BOSTON (AP) -- Testimony in the trial of Boston Marathon bomber Dzhokhar Tsarnaev focused on his late brother's wife, revealing searches done on her computer on the rewards of dying as a martyr's spouse.
Mark Spencer, a digital forensics consultant testifying for the defense, said Tuesday a computer belonging to Tamerlan Tsarnaev's wife, Katherine Russell, contained searches done more than a year before the bombings for terms that included "rewards for wife of mujahedeen" and "If your husband becomes a shahid, what are the rewards for you?"
Some of the searches were done a few days before Tsarnaev went to Russia in January 2012 in what the defense said was an attempt to join jihadi fighters, and another was done when he was in Russia.
Mujahedeen is the Arabic word for holy warrior; shahid is a term for a martyr, specifically one who dies during a holy war.
Three people were killed and more than 260 were wounded when the Tsarnaev brothers set off two pressure-cooker bombs packed with shrapnel near the marathon's finish line on April 15, 2013. Prosecutors have said the attack was designed to retaliate against the U.S. for wars in Muslim countries.
Dzhokhar Tsarnaev, 21, who was born in the former Soviet republic of Kyrgyzstan, was convicted this month of all 30 charges against him. A jury must now decide whether he should spend the rest of his life in prison or should be executed.
Tamerlan Tsarnaev, 26, was killed during a shootout with police hours after he and his brother killed a Massachusetts Institute of Technology police officer during a getaway attempt three days after the bombing.
Dzhokhar Tsarnaev's lawyers have argued that Tamerlan was the mastermind of the bombings and led Dzhokhar, then 19, down the path to terrorism. They say Tamerlan became radicalized, and his wife, an American, showed signs of becoming a religious fanatic.
Russell's name came up Monday, the first day for the defense to present its case in the penalty phase of Dzhokhar's trial. Her best friend, Gina Crawford, testified that she texted Russell the day of the bombings to ask if she was OK. Crawford said Russell texted her back, saying she was fine and as far as she knew, Tamerlan Tsarnaev was at home at the time of the attacks.
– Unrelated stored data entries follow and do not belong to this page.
Lemma reported_humidity_is_rounded_float_mean_witness :
  list_ sample_payload = Some sample_items /\
  analyze_forecast utc_runtime (init "key") (Some sample_payload) "maize"
    = Ok (Some sample_insights) /\
  Forall
    (fun ins =>
       let hs := humidities_of (items_on utc_runtime (Insight.date ins) sample_items) in
       Insight.avg_humidity ins = round1 (float_mean utc_runtime hs) /\
       (float_mean utc_runtime hs == mean hs ->
        Insight.avg_humidity ins = round1 (mean hs)))
    sample_insights.
Proof.
  split; [reflexivity|]. split; [vm_compute; reflexivity|].
  apply (reported_humidity_is_rounded_float_mean utc_runtime "key" sample_payload
           sample_items "maize" sample_insights);
    [reflexivity | vm_compute; reflexivity].
Defined.

(** X3: The minimum and maximum reported for a date are the least and the
    greatest temperature observed on that date, rounded to one decimal:
    never an infinity. *)
Theorem reported_extrema_are_rounded_extrema rt key p items crop_type insights :
  list_ p = Some items ->
  analyze_forecast rt (init key) (Some p) crop_type = Ok (Some insights) ->
  Forall
    (fun ins =>
       let temps := temps_of (items_on rt (Insight.date ins) items) in
       exists lo hi,
         In lo temps /\ In hi temps /\
         Forall (fun t => lo <= t <= hi) temps /\
         Insight.min_temp ins = Fin (round1 lo) /\
         Insight.max_temp ins = Fin (round1 hi))
    insights.
Proof.
  intros Hl Ha. apply Forall_forall. intros ins Hin.
  day_of_insight Hl Ha ins Hin d g Hne Hg.
  rewrite (read_items_temps _ _ _ Hg).
  destruct (summarise_extrema_attained rt _ Hne)
    as (lo & hi & -> & -> & Hlo & Hhi & Hall).
  exists lo, hi. repeat split; auto.
Qed.
(** * Funcional: multi-tenant legal-practice API

    A shallow embedding of the server side of the repository, followed by
    the properties proved of it.

    Definitions:
    - [JsString]: the JavaScript string operations the code relies on
      ([String.prototype.replace] with a global literal regex and a
      replacement string, [split], [includes], [join]);
    - [Tenant]: the schema name derived from a tenant id and the
      [${schema}] substitution of [server/config/database.ts];
    - [Js]: untyped values, exceptions and the effect monad;
    - [Http]: the parts of Express requests and responses the code uses;
    - [Auth]: [server/middleware/auth.ts] ([authenticateToken],
      [requireAccountType], [AuthService]);
    - [Schema]: the tables of a tenant schema and the world a service
      runs in;
    - [Service]: the [BaseService] class;
    - [CashFlow]: [CashFlowService] and the cash-flow router;
    - [Publications]: [PublicationService] over the [publications] table;
    - [PublicationCreation]: [PublicationService.create];
    - [Notifications]: [NotificationService] and its router;
    - [Dashboard]: [DashboardService], the statistics of the other
      services it gathers, and its router;
    - [Invoices]: [InvoiceService] and its router;
    - [AuthRoutes]: the authentication router;
    - [Notions]: notions used to state properties;
    - [Samples]: concrete data and library instances.

    Properties: [JsStringFacts], [ServiceFacts], [AuthFacts],
    [TenantFacts], [CashFlowFacts], [PublicationsFacts]; then
    [SchemaNameFacts], [TokenFacts], [ServiceRunFacts],
    [PublicationOpsFacts], [CashFlowOpsFacts], [NotificationFacts],
    [DashboardFacts], [AuthRoutesFacts], [InvoiceFacts].

    Modelling conventions.  An [async] method is a state-passing function
    [World -> Result A * World]; a JavaScript [throw] is the [Throw]
    result.  Requests are handled one at a time.  The PostgreSQL engine
    behind the [exec_sql] RPC is outside the repository: each SQL
    statement carries its text, its parameters and the relational meaning
    of that text as a function on tables; for the tables no property
    looks into, that meaning is a parameter.  Any engine-side failure of
    an RPC (transport error, constraint violation, malformed literal) is
    represented by the fault script of the world: a faulting call returns
    an error and leaves the tables unchanged.  The [admin] schema reached
    through the Supabase query builder is modelled as a reliable store.
    [jsonwebtoken], [bcryptjs], [JSON.stringify] and floating-point
    arithmetic are parameters.  [console.error] output is not modelled. *)

From Stdlib Require Import String Ascii List ZArith Lia Bool Arith.
From Stdlib Require Import DecimalString.
From Stdlib Require Import Sorted Permutation.
Import ListNotations.
Open Scope string_scope.
Set Warnings "-register-all".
Crawford said Russell then added a curious statement, texting, "a lot more people are killed every day in Syria and in other places." She wrote in another text: "Innocent people."
Amato DeLuca, an attorney for Russell and her family, has said repeatedly that Russell didn't suspect her husband of anything before the bombings and nothing seemed amiss afterward.
DeLuca told The Associated Press on Tuesday that he and Russell have not heard from federal officials in more than a year, and that she had not been informed she was a target of any investigation. DeLuca said Russell wasn't identified as a witness in Dzhokhar Tsarnaev's trial.
DeLuca told the AP he was unaware of the Internet searches described in court. He said Russell's text messages to her best friend indicate what DeLuca has said all along: Russell didn't know her husband had bombed the marathon.
"If she did know that Tamerlan were involved in any way, she probably wouldn't have said something like that," DeLuca said. "It brings credibility to what she said, which is, as far as she knows, he's at home."
Russell now lives in New Jersey with the 4-year-old daughter she had with Tamerlan. She moved there to be closer to the Tsarnaevs' two sisters.
Tsarnaev's lawyers also focused Tuesday on Tamerlan's skills as a boxer and his anger when he was told he couldn't advance beyond regional tournaments because he was not a U.S. citizen.
Brandon Douglas, a mixed martial arts fighter who worked out with Tamerlan at a Boston gym, said Tamerlan took the exclusion personally.
"He expressed frustration that they wouldn't allow him entry and that he felt that it was an intentional slight directed solely at him," Douglas said.
Defense attorney David Bruck said in opening statements that Dzhokhar was "a good kid" who was led astray by his increasingly fanatical brother. Prosecutors have painted Tsarnaev as an unrepentant killer who deserves to be executed for his crimes.
Associated Press writer Michelle R. Smith contributed to this report from Providence, Rhode Island.